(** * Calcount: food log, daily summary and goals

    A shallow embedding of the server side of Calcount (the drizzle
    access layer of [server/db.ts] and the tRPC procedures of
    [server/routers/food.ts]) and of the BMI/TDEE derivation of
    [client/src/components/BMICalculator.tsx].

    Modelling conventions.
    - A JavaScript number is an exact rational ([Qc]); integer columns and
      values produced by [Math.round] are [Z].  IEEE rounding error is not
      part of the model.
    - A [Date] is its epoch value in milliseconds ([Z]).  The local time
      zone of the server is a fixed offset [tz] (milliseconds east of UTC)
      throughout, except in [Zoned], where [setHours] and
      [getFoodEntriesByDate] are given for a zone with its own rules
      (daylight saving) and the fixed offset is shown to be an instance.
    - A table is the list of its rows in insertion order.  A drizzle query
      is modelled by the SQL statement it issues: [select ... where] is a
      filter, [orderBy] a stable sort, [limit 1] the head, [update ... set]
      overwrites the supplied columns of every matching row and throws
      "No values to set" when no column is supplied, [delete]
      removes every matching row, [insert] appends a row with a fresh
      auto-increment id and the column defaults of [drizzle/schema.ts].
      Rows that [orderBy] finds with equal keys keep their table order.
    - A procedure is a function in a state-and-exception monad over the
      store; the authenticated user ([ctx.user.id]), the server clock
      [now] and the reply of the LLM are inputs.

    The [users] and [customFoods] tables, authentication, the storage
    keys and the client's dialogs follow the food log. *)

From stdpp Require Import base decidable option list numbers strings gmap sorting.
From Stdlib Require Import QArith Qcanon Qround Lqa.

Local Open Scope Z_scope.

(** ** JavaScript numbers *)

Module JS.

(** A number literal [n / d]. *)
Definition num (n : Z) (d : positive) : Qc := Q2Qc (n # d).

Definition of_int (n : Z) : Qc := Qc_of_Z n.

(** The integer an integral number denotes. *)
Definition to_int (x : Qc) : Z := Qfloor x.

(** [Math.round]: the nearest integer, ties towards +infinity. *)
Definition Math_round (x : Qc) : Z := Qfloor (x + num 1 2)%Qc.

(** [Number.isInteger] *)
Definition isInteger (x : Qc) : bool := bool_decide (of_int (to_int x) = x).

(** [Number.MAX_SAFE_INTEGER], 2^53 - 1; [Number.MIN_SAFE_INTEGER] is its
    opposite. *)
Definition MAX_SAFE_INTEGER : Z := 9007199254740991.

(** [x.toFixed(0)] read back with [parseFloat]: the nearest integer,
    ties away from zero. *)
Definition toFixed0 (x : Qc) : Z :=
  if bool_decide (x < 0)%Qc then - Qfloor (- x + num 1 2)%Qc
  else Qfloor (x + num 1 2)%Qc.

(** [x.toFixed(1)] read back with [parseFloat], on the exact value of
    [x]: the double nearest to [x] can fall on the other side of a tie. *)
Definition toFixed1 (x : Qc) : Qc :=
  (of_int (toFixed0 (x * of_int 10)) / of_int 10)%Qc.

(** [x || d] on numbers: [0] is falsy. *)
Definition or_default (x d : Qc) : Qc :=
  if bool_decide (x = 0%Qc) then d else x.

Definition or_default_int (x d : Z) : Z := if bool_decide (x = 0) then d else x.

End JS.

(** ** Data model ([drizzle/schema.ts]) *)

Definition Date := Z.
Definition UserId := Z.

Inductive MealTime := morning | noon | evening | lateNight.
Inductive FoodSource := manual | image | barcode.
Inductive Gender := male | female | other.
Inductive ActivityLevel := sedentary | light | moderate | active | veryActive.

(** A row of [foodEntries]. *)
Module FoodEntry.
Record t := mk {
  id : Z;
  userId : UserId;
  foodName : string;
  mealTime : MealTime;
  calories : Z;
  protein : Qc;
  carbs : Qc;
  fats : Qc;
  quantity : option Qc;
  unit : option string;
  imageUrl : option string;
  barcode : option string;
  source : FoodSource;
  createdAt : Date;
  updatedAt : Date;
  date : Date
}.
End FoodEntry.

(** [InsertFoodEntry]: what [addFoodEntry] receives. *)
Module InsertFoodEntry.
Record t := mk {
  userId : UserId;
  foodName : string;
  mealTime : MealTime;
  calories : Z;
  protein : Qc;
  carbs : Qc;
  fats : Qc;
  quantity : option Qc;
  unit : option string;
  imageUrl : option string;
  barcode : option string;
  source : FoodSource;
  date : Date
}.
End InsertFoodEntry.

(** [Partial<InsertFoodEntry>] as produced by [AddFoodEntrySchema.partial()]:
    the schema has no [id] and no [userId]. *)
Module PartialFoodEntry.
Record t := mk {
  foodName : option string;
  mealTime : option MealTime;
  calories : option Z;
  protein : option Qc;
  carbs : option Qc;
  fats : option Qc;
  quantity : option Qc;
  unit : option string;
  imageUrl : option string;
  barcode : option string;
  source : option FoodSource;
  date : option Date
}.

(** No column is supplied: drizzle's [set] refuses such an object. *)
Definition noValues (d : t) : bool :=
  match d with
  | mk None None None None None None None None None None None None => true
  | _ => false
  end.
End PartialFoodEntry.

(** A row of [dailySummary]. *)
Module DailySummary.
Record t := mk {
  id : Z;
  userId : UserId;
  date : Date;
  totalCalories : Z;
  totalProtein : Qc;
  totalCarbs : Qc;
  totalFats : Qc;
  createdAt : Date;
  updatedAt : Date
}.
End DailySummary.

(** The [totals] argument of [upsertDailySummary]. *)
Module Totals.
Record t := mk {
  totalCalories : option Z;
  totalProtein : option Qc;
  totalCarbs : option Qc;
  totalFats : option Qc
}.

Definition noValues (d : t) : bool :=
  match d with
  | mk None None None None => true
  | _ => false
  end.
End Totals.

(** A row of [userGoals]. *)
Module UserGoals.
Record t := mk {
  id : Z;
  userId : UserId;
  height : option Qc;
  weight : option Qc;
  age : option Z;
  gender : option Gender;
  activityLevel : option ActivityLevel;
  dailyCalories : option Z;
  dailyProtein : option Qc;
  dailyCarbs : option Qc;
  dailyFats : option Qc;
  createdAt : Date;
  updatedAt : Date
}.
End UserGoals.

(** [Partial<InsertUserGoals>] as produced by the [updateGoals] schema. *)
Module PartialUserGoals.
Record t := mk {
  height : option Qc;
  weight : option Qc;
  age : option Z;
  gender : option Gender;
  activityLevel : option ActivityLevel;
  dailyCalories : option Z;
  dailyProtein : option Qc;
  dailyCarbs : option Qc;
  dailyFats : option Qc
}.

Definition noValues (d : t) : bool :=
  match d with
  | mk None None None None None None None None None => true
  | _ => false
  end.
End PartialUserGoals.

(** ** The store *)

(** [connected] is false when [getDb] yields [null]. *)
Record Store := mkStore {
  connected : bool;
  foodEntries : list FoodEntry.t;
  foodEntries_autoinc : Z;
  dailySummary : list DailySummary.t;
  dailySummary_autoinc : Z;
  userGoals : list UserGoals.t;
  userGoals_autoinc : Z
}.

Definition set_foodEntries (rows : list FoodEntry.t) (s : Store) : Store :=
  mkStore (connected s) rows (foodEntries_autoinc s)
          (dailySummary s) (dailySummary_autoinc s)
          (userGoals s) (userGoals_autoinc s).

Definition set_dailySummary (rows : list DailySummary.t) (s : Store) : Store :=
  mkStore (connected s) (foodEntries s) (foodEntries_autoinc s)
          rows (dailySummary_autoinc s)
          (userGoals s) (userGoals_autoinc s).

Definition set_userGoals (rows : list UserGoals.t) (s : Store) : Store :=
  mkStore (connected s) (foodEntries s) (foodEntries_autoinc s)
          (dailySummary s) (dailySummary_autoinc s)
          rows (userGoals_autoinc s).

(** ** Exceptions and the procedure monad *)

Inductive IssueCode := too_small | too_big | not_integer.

——

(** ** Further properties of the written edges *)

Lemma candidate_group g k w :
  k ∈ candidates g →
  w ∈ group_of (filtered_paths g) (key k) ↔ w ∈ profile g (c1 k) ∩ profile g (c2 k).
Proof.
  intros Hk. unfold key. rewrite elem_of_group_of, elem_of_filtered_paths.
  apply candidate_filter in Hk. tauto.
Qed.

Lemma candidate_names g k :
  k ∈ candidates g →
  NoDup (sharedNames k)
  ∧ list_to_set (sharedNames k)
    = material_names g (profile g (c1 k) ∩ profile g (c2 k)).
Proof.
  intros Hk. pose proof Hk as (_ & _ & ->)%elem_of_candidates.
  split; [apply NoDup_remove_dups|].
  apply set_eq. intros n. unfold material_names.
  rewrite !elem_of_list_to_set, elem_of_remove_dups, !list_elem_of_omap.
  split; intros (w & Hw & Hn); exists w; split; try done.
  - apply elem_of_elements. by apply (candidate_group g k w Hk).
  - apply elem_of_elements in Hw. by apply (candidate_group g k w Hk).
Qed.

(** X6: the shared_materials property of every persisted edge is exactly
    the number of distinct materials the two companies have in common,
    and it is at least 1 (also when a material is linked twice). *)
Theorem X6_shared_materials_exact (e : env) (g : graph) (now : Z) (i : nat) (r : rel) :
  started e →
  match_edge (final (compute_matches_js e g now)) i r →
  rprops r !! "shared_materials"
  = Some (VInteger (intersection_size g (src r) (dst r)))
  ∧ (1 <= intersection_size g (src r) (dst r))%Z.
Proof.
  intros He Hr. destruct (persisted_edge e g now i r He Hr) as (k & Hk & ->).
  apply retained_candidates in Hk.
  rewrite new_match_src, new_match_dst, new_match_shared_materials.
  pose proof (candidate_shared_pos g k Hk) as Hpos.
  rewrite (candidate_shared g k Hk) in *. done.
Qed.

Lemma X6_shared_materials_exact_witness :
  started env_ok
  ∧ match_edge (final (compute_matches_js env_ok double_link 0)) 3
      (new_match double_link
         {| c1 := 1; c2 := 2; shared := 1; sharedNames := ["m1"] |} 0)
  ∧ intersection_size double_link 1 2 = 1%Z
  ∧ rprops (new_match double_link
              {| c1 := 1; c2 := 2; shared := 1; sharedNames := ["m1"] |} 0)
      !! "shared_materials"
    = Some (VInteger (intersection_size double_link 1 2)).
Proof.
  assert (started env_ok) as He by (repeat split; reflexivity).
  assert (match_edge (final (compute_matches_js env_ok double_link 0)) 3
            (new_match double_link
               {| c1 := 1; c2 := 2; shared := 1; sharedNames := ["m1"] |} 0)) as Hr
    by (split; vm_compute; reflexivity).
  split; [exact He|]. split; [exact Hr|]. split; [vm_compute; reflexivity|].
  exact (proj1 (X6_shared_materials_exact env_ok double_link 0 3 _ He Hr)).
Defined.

——

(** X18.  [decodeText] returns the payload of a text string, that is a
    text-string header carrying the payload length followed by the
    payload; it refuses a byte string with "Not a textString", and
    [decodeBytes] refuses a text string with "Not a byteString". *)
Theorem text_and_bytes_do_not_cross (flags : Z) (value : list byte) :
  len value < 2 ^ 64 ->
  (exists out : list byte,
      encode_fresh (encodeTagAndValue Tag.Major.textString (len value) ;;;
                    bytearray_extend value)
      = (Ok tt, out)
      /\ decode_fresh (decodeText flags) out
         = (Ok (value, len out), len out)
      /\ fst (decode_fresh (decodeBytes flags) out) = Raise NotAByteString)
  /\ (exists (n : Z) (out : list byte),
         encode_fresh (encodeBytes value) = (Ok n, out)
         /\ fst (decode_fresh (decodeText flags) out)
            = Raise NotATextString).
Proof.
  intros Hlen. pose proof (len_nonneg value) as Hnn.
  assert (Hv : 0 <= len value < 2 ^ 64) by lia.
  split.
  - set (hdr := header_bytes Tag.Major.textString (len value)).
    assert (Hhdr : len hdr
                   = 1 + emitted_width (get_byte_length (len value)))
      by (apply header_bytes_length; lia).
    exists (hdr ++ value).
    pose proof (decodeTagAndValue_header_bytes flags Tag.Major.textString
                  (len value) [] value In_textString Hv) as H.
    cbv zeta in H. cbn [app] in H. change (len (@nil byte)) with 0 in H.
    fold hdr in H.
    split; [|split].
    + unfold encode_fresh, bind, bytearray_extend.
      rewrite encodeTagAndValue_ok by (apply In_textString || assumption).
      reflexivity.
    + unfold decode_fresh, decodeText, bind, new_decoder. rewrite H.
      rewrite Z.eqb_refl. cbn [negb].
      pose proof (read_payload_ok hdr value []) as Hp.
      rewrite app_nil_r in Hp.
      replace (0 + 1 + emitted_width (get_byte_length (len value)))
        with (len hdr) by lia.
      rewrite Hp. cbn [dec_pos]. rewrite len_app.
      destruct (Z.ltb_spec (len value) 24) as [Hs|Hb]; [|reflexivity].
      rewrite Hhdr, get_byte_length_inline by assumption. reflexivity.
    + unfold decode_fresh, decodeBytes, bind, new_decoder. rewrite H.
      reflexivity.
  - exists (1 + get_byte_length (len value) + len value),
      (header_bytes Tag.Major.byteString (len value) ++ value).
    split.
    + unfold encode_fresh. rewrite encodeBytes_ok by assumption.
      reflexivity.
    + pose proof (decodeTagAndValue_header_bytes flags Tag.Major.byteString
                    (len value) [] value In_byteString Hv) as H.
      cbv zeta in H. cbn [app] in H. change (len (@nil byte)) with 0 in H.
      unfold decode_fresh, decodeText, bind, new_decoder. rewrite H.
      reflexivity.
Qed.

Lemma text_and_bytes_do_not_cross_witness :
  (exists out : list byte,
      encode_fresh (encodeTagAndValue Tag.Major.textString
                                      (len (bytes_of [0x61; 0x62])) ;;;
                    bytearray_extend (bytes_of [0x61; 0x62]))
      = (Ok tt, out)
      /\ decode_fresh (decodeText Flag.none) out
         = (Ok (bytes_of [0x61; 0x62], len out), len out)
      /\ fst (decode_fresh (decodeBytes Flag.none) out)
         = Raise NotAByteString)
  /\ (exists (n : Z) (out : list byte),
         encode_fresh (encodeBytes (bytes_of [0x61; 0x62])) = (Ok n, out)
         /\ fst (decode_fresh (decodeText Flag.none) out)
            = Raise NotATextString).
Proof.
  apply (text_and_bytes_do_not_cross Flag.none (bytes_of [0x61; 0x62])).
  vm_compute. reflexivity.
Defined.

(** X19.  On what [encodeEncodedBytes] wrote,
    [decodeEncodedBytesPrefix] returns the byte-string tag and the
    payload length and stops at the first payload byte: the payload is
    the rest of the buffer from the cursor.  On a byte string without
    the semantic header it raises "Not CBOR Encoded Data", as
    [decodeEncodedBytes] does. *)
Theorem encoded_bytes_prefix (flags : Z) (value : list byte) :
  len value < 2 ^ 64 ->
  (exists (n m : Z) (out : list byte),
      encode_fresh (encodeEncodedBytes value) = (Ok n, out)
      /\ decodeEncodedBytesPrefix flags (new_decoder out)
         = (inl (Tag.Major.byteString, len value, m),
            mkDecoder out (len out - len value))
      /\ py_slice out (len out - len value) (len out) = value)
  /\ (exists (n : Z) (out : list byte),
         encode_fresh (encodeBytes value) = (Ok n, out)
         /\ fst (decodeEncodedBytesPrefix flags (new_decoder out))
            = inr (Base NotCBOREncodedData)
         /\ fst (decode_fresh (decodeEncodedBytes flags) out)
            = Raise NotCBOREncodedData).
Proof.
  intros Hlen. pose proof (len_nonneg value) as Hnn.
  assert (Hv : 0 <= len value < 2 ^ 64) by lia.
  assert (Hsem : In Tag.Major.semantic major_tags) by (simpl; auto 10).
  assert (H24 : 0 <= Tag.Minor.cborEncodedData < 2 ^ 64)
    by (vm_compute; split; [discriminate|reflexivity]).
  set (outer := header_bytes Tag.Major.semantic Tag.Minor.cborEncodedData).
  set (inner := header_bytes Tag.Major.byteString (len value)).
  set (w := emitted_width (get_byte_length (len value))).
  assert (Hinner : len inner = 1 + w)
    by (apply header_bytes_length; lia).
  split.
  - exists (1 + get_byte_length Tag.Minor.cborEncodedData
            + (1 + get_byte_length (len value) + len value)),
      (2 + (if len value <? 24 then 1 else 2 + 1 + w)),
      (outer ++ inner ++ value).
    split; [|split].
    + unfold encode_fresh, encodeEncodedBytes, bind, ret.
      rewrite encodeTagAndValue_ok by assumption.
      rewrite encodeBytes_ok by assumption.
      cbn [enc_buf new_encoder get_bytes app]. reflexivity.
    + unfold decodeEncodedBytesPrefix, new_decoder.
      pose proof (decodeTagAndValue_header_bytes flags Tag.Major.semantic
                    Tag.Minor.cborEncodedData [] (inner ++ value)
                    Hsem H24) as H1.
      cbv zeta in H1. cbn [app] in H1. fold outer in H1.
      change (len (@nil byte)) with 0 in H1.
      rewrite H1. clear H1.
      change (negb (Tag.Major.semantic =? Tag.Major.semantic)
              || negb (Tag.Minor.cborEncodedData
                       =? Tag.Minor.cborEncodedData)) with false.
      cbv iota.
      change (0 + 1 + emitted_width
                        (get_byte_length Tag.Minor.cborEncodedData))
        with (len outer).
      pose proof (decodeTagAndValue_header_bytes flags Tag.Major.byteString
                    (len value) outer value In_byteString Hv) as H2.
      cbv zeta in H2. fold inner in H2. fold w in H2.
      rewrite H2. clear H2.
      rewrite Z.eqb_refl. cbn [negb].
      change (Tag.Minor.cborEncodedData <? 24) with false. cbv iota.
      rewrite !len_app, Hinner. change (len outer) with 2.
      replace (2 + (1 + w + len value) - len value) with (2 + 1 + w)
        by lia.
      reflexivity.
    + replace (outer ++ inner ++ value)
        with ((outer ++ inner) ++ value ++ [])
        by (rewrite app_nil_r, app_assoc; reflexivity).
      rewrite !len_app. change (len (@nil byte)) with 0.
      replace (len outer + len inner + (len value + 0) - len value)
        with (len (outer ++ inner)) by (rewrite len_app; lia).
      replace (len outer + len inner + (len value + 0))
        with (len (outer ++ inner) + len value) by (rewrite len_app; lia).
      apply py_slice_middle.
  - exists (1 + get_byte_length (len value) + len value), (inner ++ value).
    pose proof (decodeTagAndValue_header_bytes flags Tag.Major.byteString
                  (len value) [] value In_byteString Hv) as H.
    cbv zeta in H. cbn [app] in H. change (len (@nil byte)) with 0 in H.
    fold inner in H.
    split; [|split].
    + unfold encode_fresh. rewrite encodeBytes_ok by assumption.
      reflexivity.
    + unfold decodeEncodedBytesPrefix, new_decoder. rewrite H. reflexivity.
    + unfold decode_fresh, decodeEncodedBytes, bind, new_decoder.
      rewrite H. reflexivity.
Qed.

——

From the material above, set down exactly the lines starting at the one with "(** * Calcount: food" and ending at the one with "part of the model.", end lines included.

(** * Calcount: food log, daily summary and goals

    A shallow embedding of the server side of Calcount (the drizzle
    access layer of [server/db.ts] and the tRPC procedures of
    [server/routers/food.ts]) and of the BMI/TDEE derivation of
    [client/src/components/BMICalculator.tsx].

    Modelling conventions.
    - A JavaScript number is an exact rational ([Qc]); integer columns and
      values produced by [Math.round] are [Z].  IEEE rounding error is not
      part of the model.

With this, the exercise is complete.